____ SOURCE MATERIAL
(** [self_signed], with the key generator's randomness. *)
Definition self_signed (sans : list bytes) (valid_days now : Z) (random : bytes) : result HubCert TlsError :=
  if (valid_days <=? 0)%Z then Err (ValidityNonPositive valid_days) else
  if (MAX_SELF_SIGNED_DAYS <? valid_days)%Z then Err (ValidityTooLong valid_days) else
  match generate_for random with
  | None => Err RcgenError
  | Some key =>
      match san_types sans with
      | None => Err RcgenError
      | Some ts =>
          match sign_params (self_signed_params ts valid_days now) key with
          | None => Err RcgenError
          | Some (der, pem) => Ok (mkHubCert der pem key.1 key.2 (sha256 der))
          end
      end
  end.

(** * PEM *)

(** [base64_decode]'s digits. *)
Definition b64_val (b : byte) : option Z :=
  let c := b2z b in
  if (65 <=? c)%Z && (c <=? 90)%Z then Some (c - 65)%Z
  else if (97 <=? c)%Z && (c <=? 122)%Z then Some (c - 97 + 26)%Z
  else if (48 <=? c)%Z && (c <=? 57)%Z then Some (c - 48 + 52)%Z
  else if (c =? 43)%Z then Some 62%Z
  else if (c =? 47)%Z then Some 63%Z
  else None.

Fixpoint base64_loop (acc bits : Z) (s : bytes) : option bytes :=
  match s with
  | [] => Some []
  | c :: rest =>
      v ← b64_val c;
      let acc := Z.lor (wrap 32 (Z.shiftl acc 6)) v in
      let bits := (bits + 6)%Z in
      if (8 <=? bits)%Z then
        let bits := (bits - 8)%Z in
        out ← base64_loop acc bits rest;
        Some (z2b (Z.shiftr acc bits) :: out)
      else base64_loop acc bits rest
  end.

Fixpoint strip_front (c : byte) (s : bytes) : bytes :=
  match s with b :: rest => if decide (b = c) then strip_front c rest else s | [] => [] end.

Definition trim_end_matches (c : byte) (s : bytes) : bytes := reverse (strip_front c (reverse s)).

Definition base64_decode (s : bytes) : option bytes := base64_loop 0 0 (trim_end_matches Byte.x3d s).

Definition begin_marker (label : bytes) : bytes := str_bytes "-----BEGIN " ++ label ++ str_bytes "-----".
Definition end_marker (label : bytes) : bytes := str_bytes "-----END " ++ label ++ str_bytes "-----".

Definition pem_to_der (pem label : bytes) : option bytes :=
  at_begin ← find (begin_marker label) pem;
  let start := at_begin + length (begin_marker label) in
  at_end ← find (end_marker label) (drop start pem);
  base64_decode (without_ws (take at_end (drop start pem))).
________
TASK:
Lines from the start of the entries through the one containing "Definition begin_marker (label" are to be set down again exactly, both ends included.

RESULT OF THIS TASK:
(** [self_signed], with the key generator's randomness. *)
Definition self_signed (sans : list bytes) (valid_days now : Z) (random : bytes) : result HubCert TlsError :=
  if (valid_days <=? 0)%Z then Err (ValidityNonPositive valid_days) else
  if (MAX_SELF_SIGNED_DAYS <? valid_days)%Z then Err (ValidityTooLong valid_days) else
  match generate_for random with
  | None => Err RcgenError
  | Some key =>
      match san_types sans with
      | None => Err RcgenError
      | Some ts =>
          match sign_params (self_signed_params ts valid_days now) key with
          | None => Err RcgenError
          | Some (der, pem) => Ok (mkHubCert der pem key.1 key.2 (sha256 der))
          end
      end
  end.

(** * PEM *)

(** [base64_decode]'s digits. *)
Definition b64_val (b : byte) : option Z :=
  let c := b2z b in
  if (65 <=? c)%Z && (c <=? 90)%Z then Some (c - 65)%Z
  else if (97 <=? c)%Z && (c <=? 122)%Z then Some (c - 97 + 26)%Z
  else if (48 <=? c)%Z && (c <=? 57)%Z then Some (c - 48 + 52)%Z
  else if (c =? 43)%Z then Some 62%Z
  else if (c =? 47)%Z then Some 63%Z
  else None.

Fixpoint base64_loop (acc bits : Z) (s : bytes) : option bytes :=
  match s with
  | [] => Some []
  | c :: rest =>
      v ← b64_val c;
      let acc := Z.lor (wrap 32 (Z.shiftl acc 6)) v in
      let bits := (bits + 6)%Z in
      if (8 <=? bits)%Z then
        let bits := (bits - 8)%Z in
        out ← base64_loop acc bits rest;
        Some (z2b (Z.shiftr acc bits) :: out)
      else base64_loop acc bits rest
  end.

Fixpoint strip_front (c : byte) (s : bytes) : bytes :=
  match s with b :: rest => if decide (b = c) then strip_front c rest else s | [] => [] end.

Definition trim_end_matches (c : byte) (s : bytes) : bytes := reverse (strip_front c (reverse s)).

Definition base64_decode (s : bytes) : option bytes := base64_loop 0 0 (trim_end_matches Byte.x3d s).

Definition begin_marker (label : bytes) : bytes := str_bytes "-----BEGIN " ++ label ++ str_bytes "-----".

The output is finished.